À quarante kilomètres à peine de Bamako, la forêt classée de la Faya agonise lentement, dans une indifférence feutrée. Feux de brousse, tranchées artisanales, sacs de charbon dissimulés sous des bâches poussiéreuses… Voilà ce qu’il reste, en 2025, de ce qui fut l’un des derniers refuges de biodiversité de la région. Comme un symbole. Le Mali, vaste pays sahélien dont 80 % de la population dépend encore du bois pour cuisiner, semble bien décidé à aller au bout de ses ressources naturelles, jusqu’à la dernière branche.

Des plants, des chiffres… et peu d’arbres

Officiellement, tout va mieux. On plante. On réforme. On surveille. En août dernier, lors de la 30e campagne nationale de reboisement — slogan dans le vent : « Plantons des arbres, restaurons nos terres » — le gouvernement malien annonçait fièrement avoir produit plus de 18 millions de plants, pour couvrir, à terme, quelque 8 000 hectares. Mais la réalité, elle, est plus coriace que les slogans : le pays perd chaque année près de 100 000 hectares de forêts, soit l’équivalent de cinq fois la superficie de Bamako. Le ministère de l’Environnement assure que certaines plantations affichent un taux de réussite de 95 %. Un chiffre qui fait sourire jusque dans les villages de la Faya, où l’on vous montre du doigt des plants morts de soif avant même d’avoir atteint un mètre.

Selon une étude de Global Forest Watch, en 2020, le Mali comptait 6,93 millions d’hectares de forêt naturelle, ce qui représentait 5,5 % de la superficie totale du pays. En 2023, le pays a perdu 28 100 hectares de forêt naturelle, ce qui équivaut à 7,64 millions de tonnes d’émissions de CO2.

Charbon de bois, orpaillage

Les causes de cette lente déforestation ne sont ni nouvelles ni mystérieuses. La pauvreté, d’abord. Le charbon de bois est le pétrole du pauvre — et à Bamako, son prix peut doubler en un temps record pour passer souvent de 5 000 à 9 000 francs CFA le sac, par endroit. Ensuite, l’or. Ou plus exactement, l’orpaillage semi-mécanisé, version moderne et incontrôlée du pillage organisé. Puis viennent le pâturage intensif, les feux de brousse mal maîtrisés, et le défrichement pour l’agriculture de subsistance. Il ne manque plus que la corruption et l’indifférence administrative pour que le cocktail soit complet. Et justement.

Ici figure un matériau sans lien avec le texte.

(** What backend [b] sees, and the world after it has changed that. *)
Definition view (w : world) (b : Z) : st := St (wsys w) (backend_of w b).
Definition update (w : world) (b : Z) (s : st) : world := World (sys s) (<[b := be s]> (backends w)).

Definition step (bo : boost) (w : world) (x : Z * call) : world :=
  update w x.1 (perform bo x.2 (view w x.1)).2.

Definition steps (bo : boost) (w : world) (xs : list (Z * call)) : world := foldl (step bo) w xs.

(** ** Invariants *)

(** Names are of mapped objects, no two of one; an allocation has the memory it
    says it has. *)
Record sys_ok (x : system) : Prop := {
  names_mapped n k : names x !! n = Some k → is_Some (segments x !! k);
  names_inj n m k : names x !! n = Some k → names x !! m = Some k → n = m;
  sizes_ok k g n o : segments x !! k = Some g → objects g !! n = Some o → size_ o = Z.of_nat (length (data o))
}.

(** The arenas a backend has opened are those the names stand for. *)
Definition be_ok (x : system) (b : backend) : Prop :=
  ∀ n a, arenas_ b !! n = Some a → names x !! n = Some (seg a).

Definition good (s : st) : Prop := sys_ok (sys s) ∧ be_ok (sys s) (be s).

(** An allocation by the names of its arena and its own *)
Definition stored (x : system) (A O : string) (o : allocation) : Prop :=
  ∃ k g, names x !! A = Some k ∧ segments x !! k = Some g ∧ objects g !! O = Some o.

(** From [x] to [y] names are only added, and allocations stay, but for [D]. *)
Record le (D : option (string * string)) (x y : system) : Prop := {
  le_names : names x ⊆ names y;
  le_stored A O o : Some (A, O) ≠ D → stored x A O o → stored y A O o
}.

Lemma le_refl D x : le D x x.
Proof. by split. Qed.

Lemma le_trans D x y z : le D x y → le D y z → le D x z.
Proof. intros [H1 H2] [H3 H4]. split; [by etrans|eauto]. Qed.

Lemma be_ok_mono x y b : names x ⊆ names y → be_ok x b → be_ok y b.
Proof. intros Hsub Hb n a Ha. eapply lookup_weaken; eauto. Qed.

(** Operations that keep the invariants and take nothing away but [D]. *)
Definition triple (D : option (string * string)) (P : st → Prop) {R} (m : M st R) (Q : R → st → Prop) : Prop :=
  ∀ s, good s → P s →
  le D (sys s) (sys (m s).2) ∧ good (m s).2 ∧ match (m s).1 with Ok v => Q v (m s).2 | _ => True end.

Lemma triple_bind D P {R T} (m : M st R) (f : R → M st T) Q U :
  triple D P m Q → (∀ v, triple D (Q v) (f v) U) → triple D P (x ← m; f x) U.
Proof.
  intros Hm Hf s Hg HP. destruct (Hm s Hg HP) as (Hle & Hg' & HQ). unfold mbind, M_bind.
  destruct (m s) as [[v|e|w] s']; simpl in *; [|done|done].
  destruct (Hf v s' Hg' HQ) as (Hle' & Hg'' & HU). split; [by eapply le_trans|done].
Qed.

Lemma triple_conseq D (P P' : st → Prop) {R} (m : M st R) (Q Q' : R → st → Prop) :
  (∀ s, P s → P' s) → (∀ v s, Q' v s → Q v s) → triple D P' m Q' → triple D P m Q.
Proof.
  intros HP HQ Hm s Hg HPs. destruct (Hm s Hg (HP s HPs)) as (Hle & Hg' & HR).
  split; [done|]. split; [done|]. destruct (m s).1; [by apply HQ|done|done].
Qed.

Lemma triple_get D P : triple D P get_st (λ v s, v = s ∧ P s).
Proof. intros s Hg HP. split; [apply le_refl|done]. Qed.

Lemma triple_ret D P {R} (v : R) (Q : R → st → Prop) : (∀ s, P s → Q v s) → triple D P (mret v) Q.
Proof. intros HQ s Hg HP. split; [apply le_refl|]. split; [done|]. by apply HQ. Qed.

Lemma triple_fail D P {R} (r : result R) Q : (∀ v, r ≠ Ok v) → triple D P (lift_r r) Q.
Proof.
  intros Hr s Hg _. split; [apply le_refl|]. split; [done|]. simpl. destruct r; [by destruct (Hr a)|done..].
Qed.

Lemma triple_pure D P {R} (r : result R) : triple D P (lift_r r) (λ _ _, True).
Proof. intros s Hg _. split; [apply le_refl|]. split; [done|]. by destruct r. Qed.

Definition opened (n : string) (a : arena) (s : st) : Prop := names (sys s) !! n = Some (seg a).

Lemma triple_emplace D n k tr :
  triple D (λ s, names (sys s) !! n = Some k) (emplace n k tr) (λ a s, opened n a s).
Proof.
  intros s [Hs Hb] Hk. simpl. split; [apply le_refl|]. split; [|done]. split; [done|].
  intros m a. simpl. rewrite lookup_insert. case_decide; [intros [= <-]; by subst|apply Hb].
Qed.

Lemma fresh_segment x : segments x !! (1 + set_fold Z.max 0 (dom (segments x))) = None.
Proof. apply not_elem_of_dom, fresh_max. Qed.

(** A segment under a new name *)
Lemma new_segment_ok x n k size :
  sys_ok x → names x !! n = None → segments x !! k = None →
  let y := System (<[n := k]> (names x)) (<[k := Segment size ∅]> (segments x)) in
  sys_ok y ∧ ∀ D, le D x y.
Proof.
  intros [Hm Hi Hz] Hn Hk y. subst y. assert (Hne : ∀ m j, names x !! m = Some j → j ≠ k).
  { intros m j Hj ->. apply Hm in Hj as [g Hg]. congruence. }
  split; [split|].
  - intros m j. simpl. rewrite !lookup_insert. repeat case_decide; subst; try done; [|by apply Hm].
    intros [= <-]. done.
  - intros m1 m2 j. simpl. rewrite !lookup_insert. repeat case_decide; subst; [done| | |apply Hi];
      intros ? ?; simplify_eq; by edestruct Hne.
  - intros j g m o. simpl. rewrite lookup_insert. case_decide; [intros [= <-]; simpl; by rewrite lookup_empty|].
    apply Hz.
  - intros D. split; simpl; [by apply insert_subseteq|]. intros A O o _ (j & g & Hj & Hg & Ho).
    exists j, g. simpl. rewrite !lookup_insert_ne; [done| |intros ->; congruence]. intros ->. by eapply Hne.
Qed.

Lemma triple_open_or_create_segment bo D n size :
  triple D (λ _, True) (open_or_create_segment bo n size) (λ k s, names (sys s) !! n = Some k).
Proof.
  intros s [Hs Hb] _. unfold open_or_create_segment. rewrite get_bind.
  destruct (names (sys s) !! n) as [k|] eqn:Hn; [split; [apply le_refl|by split]|].
  destruct (creatable bo size); simpl; [|split; [apply le_refl|by split]].
  destruct (new_segment_ok (sys s) n _ size Hs Hn (fresh_segment _)) as [Hok Hle].
  split; [apply Hle|]. split; [split; [exact Hok|]|apply lookup_insert_eq].
  eapply be_ok_mono, Hb. apply (Hle None).
Qed.

Lemma triple_find_or_create bo D n size tr :
  triple D (λ _, True) (find_or_create bo n size tr) (λ a s, opened n a s).
Proof.
  intros s Hg _. unfold find_or_create. rewrite get_bind.
  destruct (arenas_ (be s) !! n) as [a|] eqn:Ha.
  - split; [apply le_refl|]. split; [done|]. by apply (proj2 Hg).
  - eapply triple_bind; [apply triple_open_or_create_segment|intros k; apply triple_emplace|done|done].
Qed.

Lemma triple_find D n tr : triple D (λ _, True) (find n tr) (λ a s, opened n a s).
Proof.
  intros s Hg _. unfold find. rewrite get_bind. destruct (arenas_ (be s) !! n) as [a|] eqn:Ha.
  - split; [apply le_refl|]. split; [done|]. by apply (proj2 Hg).
  - destruct (names (sys s) !! n) as [k|] eqn:Hn; [by apply triple_emplace|].
    split; [apply le_refl|done].
Qed.

Lemma triple_get_segment D n a :
  triple D (opened n a) (get_segment a) (λ g s, opened n a s ∧ segments (sys s) !! seg a = Some g).
Proof.
  intros s Hg Ho. unfold get_segment. rewrite get_bind.
  destruct (segments (sys s) !! seg a) eqn:Hk; (split; [apply le_refl|done]).
Qed.

(** Changing the allocations of one segment *)
Lemma set_objects_ok x k g n (f : gmap string allocation → gmap string allocation) :
  sys_ok x → names x !! n = Some k → segments x !! k = Some g →
  (∀ m o, f (objects g) !! m = Some o → size_ o = Z.of_nat (length (data o))) →
  sys_ok (set_objects k f x) ∧
  ∀ D, (∀ m o, Some (n, m) ≠ D → objects g !! m = Some o → f (objects g) !! m = Some o) →
       le D x (set_objects k f x).
Proof.
  intros [Hm Hi Hz] Hn Hg Hf. split; [split|].
  - intros m j Hj. apply Hm in Hj. simpl. destruct (decide (j = k)) as [->|].
    + rewrite lookup_alter_eq. by apply fmap_is_Some.
    + by rewrite lookup_alter_ne.
  - apply Hi.
  - intros j g' m o. simpl. destruct (decide (j = k)) as [->|]; [|by rewrite lookup_alter_ne; eauto].
    rewrite lookup_alter_eq, Hg. simpl. intros [= <-]. apply Hf.
  - intros D HD. split; [done|]. intros A O o HAO (j & g' & Hj & Hg' & Ho). simpl.
    destruct (decide (j = k)) as [->|].
    + assert (A = n) as -> by eauto. simplify_eq. exists k. eexists. split; [done|].
      simpl. rewrite lookup_alter_eq, Hg. simpl. split; [done|]. by apply HD.
    + exists j, g'. simpl. by rewrite lookup_alter_ne.
Qed.

Lemma triple_construct bo D n a name size content :
  size = Z.of_nat (length content) →
  triple D (opened n a) (construct bo a name size content)
    (λ r s, r.1 = true → stored (sys s) n name (Allocation size content)).
Proof.
  intros Hsize. eapply triple_bind; [apply triple_get_segment|]. intros g s [Hs Hb] [Hn Hg].
  destruct (objects g !! name) as [o|] eqn:Ho; [split; [apply le_refl|by split]|].
  destruct (fits bo g size); simpl; [|split; [apply le_refl|by split]].
  destruct (set_objects_ok (sys s) (seg a) g n <[name := Allocation size content]>) as [Hok Hle]; try done.
  { intros m o. rewrite lookup_insert. case_decide; [by intros [= <-]|]. by eapply sizes_ok. }
  split; [apply Hle|split; [by split|]].
  - intros m o _ Hm. rewrite lookup_insert_ne; [done|]. intros ->. congruence.
  - intros _. exists (seg a). eexists. split; [done|]. simpl. rewrite lookup_alter_eq, Hg. simpl.
    split; [done|]. apply lookup_insert_eq.
Qed.

Lemma triple_destroy n name : triple (Some (n, name)) (λ _, True) (shmem_destroy n name) (λ _ _, True).
Proof.
  eapply triple_bind; [apply triple_find|]. intros a. eapply triple_bind; [apply triple_get_segment|].
  intros g s [Hs Hb] [Hn Hg]. destruct (objects g !! name) as [o|] eqn:Ho; simpl; [|split; [apply le_refl|by split]].
  destruct (set_objects_ok (sys s) (seg a) g n (delete name)) as [Hok Hle]; try done.
  { intros m o'. rewrite lookup_delete_Some. intros [_ ?]. by eapply sizes_ok. }
  split; [apply Hle|by split]. intros m o' Hm Ho'. apply lookup_delete_Some. split; [congruence|done].
Qed.
(** The events of a world in order never touch memory that was freed. *)
Lemma perform_stepped ev x :
  inv x → known_rows (table x) → valid ev x →
  ∃ r y, perform e ev x = (r, y) ∧ stepped x y ∧ ∀ why, r ≠ Undefined why.
Proof.
  intros Hx Hr Hv. destruct ev as [c s ra|off|off|c ms f ra|c id|rows|off|i|i id|i|i]; simpl in Hv.
  - cbn [perform]. unfold sql_impl. destruct (is_member e c _); cbn [negb].
    + do 2 eexists. split; [reflexivity|]. split; [exact (stepped_sql x s (default c ra))|done].
    + do 2 eexists. split; [reflexivity|]. split; [apply stepped_same|done].
  - destruct Hv as (_ & s & r & rc & c & n & Hv). destruct (sql_wait_stepped x off s r rc c n Hv) as (o & y & Hy & Hs).
    exists (Ok ()), y. cbn [perform]. rewrite (bind_ok _ _ _ _ _ Hy). by repeat split.
  - destruct (inv_read x off Hx Hv) as [v He]. cbn [perform]. unfold interrupt.
    rewrite (bind_ok _ _ _ _ _ (read_envelope_eq off v x He)). do 2 eexists. split; [reflexivity|].
    split; [exact (stepped_write x off v (ready v + 1) He)|done].
  - cbn [perform]. unfold timer_after_impl. destruct (is_member e c _); cbn [negb].
    + do 2 eexists. split; [reflexivity|]. split; [exact (stepped_after x ms f (default c ra))|done].
    + do 2 eexists. split; [reflexivity|]. split; [apply stepped_same|done].
  - do 2 eexists. split; [reflexivity|]. split; [exact (stepped_cancel x id c)|done].
  - cbn [perform]. unfold reload_upon_commit. rewrite modify_bind, send_and_forget_eq.
    do 2 eexists. split; [reflexivity|]. split; [by apply (stepped_commit x rows)|done].
  - cbn [perform]. unfold drop_held. rewrite get_bind. case_bool_decide as Hin.
    + destruct (inv_read x off Hx Hin) as [v He]. rewrite modify_bind, (drop_receipt_eq off v) by done.
      do 2 eexists. split; [reflexivity|]. split; [by apply stepped_drop|done].
    + do 2 eexists. split; [reflexivity|]. split; [apply stepped_same|done].
  - destruct Hv as [Hi Ht]. destruct (worker_exists x i Hi) as [w Hw].
    destruct (receive_received i w x Hx Hr Hw) as (y & Hy & Hrec).
    exists (Ok ()), y. split; [done|]. split; [by eapply stepped_receive|done].
  - destruct (worker_exists x i Hv) as [w Hw]. cbn [perform]. unfold expire.
    rewrite (bind_ok _ _ _ _ _ (get_worker_eq i w x Hw)). do 2 eexists. split; [reflexivity|].
    split; [by apply stepped_expire|done].
  - destruct (worker_exists x i Hv) as [w Hw]. cbn [perform]. unfold fire.
    rewrite (bind_ok _ _ _ _ _ (get_worker_eq i w x Hw)). destruct (expired w) as [|[[id f] role] rest] eqn:He.
    + do 2 eexists. split; [reflexivity|]. split; [apply stepped_same|done].
    + rewrite modify_bind, send_and_forget_eq. do 2 eexists. split; [reflexivity|].
      split; [by apply stepped_fire|done].
  - destruct (worker_exists x i Hv) as [w Hw]. cbn [perform]. unfold run_task.
    rewrite (bind_ok _ _ _ _ _ (get_worker_eq i w x Hw)). destruct (tasks w) as [|off rest] eqn:Ht.
    + do 2 eexists. split; [reflexivity|]. split; [apply stepped_same|done].
    + destruct (inv_tasks x Hx off) as (_ & id & f & r & c & n & He).
      { apply elem_of_concat_fmap. exists i, w. split; [done|]. rewrite Ht. left. }
      rewrite modify_bind, (bind_ok _ _ _ _ _ (read_envelope_eq off _ (set_worker i (set_tasks rest w) x) He)).
      simpl. rewrite (bind_ok _ _ _ _ _ (send_and_forget_eq _ _)).
      do 2 eexists. split; [reflexivity|]. split; [exact (stepped_task x i w off rest id f r c n Hw Ht He)|done].
Qed.
(* ===== verification/Extension.v ===== *)
(** * Extensions and startup: [omni]

    Module [Extension]: omni/extension.c, the hook around utility statements
    that makes the functions of an extension use the new library when it is
    upgraded, and has the backend look at its extensions again.  Module
    [Startup]: omni/workers.c and omni/utils.c, the workers started for the
    databases of a cluster.

    The files of extensions, and what PostgreSQL itself does for a statement,
    are parameters. *)

From Stdlib Require Import ZArith Lia.
From stdpp Require Import base tactics list gmap strings numbers.
From S2P Require Import Prelude.

Local Open Scope Z_scope.

Module Extension.

Definition ProcedureRelationId : Z := 1255.
Definition ExtensionRelationId : Z := 3079.
Definition ClanguageId : Z := 13.
Definition InvalidOid : Z := 0.

(** Rows of [pg_extension], [pg_depend] and [pg_proc] *)
Record pg_extension := PgExtension { extoid : Z; extversion : option string }.
Record pg_depend := PgDepend { classid : Z; objid : Z; refclassid : Z; refobjid : Z }.
Record pg_proc := PgProc { prolang : Z; probin : option string }.

Record catalog := Catalog {
  extensions : gmap string pg_extension;
  depends : list pg_depend;
  procs : gmap Z pg_proc
}.

(** Statements the hook looks at *)
Inductive stmt :=
  | CreateExtensionStmt
  | AlterExtensionStmt (extname : string)
  | DropStmt (extension : bool)
  | OtherStmt.

(** [ExtensionUpgradeHookState]: the kind of statement is that of the first call. *)
Record hook_state := HookState { node : stmt; s_extname : string; s_module_pathname : string }.

(** The backend: the catalog, [backend_force_reload], the static [extoid] of the hook,
    and how many callbacks wait for the end of the transaction. *)
Record st := St {
  cat : catalog;
  backend_force_reload : bool;
  static_extoid : Z;
  rollback_callbacks : nat
}.

Definition set_cat (c : catalog) (s : st) : st :=
  St c (backend_force_reload s) (static_extoid s) (rollback_callbacks s).
Definition set_force (s : st) : st := St (cat s) true (static_extoid s) (rollback_callbacks s).
Definition set_extoid (o : Z) (s : st) : st := St (cat s) (backend_force_reload s) o (rollback_callbacks s).
Definition add_callback (s : st) : st :=
  St (cat s) (backend_force_reload s) (static_extoid s) (S (rollback_callbacks s)).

Un rapport récent du Bureau du Vérificateur Général s’est penché sur la Direction Générale des Eaux et Forêts : fonds mal gérés, marchés opaques, recommandations ignorées… La moitié des mesures correctrices proposées est restée lettre morte. Une administration qui, dans bien des cas, gère l’environnement comme on gère un dossier de routine. Et dans les zones où l’État ne s’aventure plus, la forêt devient l’affaire des plus forts — ou des plus armés.

La jeunesse s’éveille

Certes, des signaux positifs existent. L’initiative de la Grande Muraille Verte, qui vise à reverdir la bande sahélo-saharienne, a trouvé au Mali un terrain d’adhésion. À Bamako, on tient des conseils des ministres sur le sujet. On envoie des drones au-dessus de la réserve de la Boucle du Baoulé. On installe des logiciels de cartographie. Et pendant ce temps, au sol, les coupeurs de bois passent encore plus vite que les satellites.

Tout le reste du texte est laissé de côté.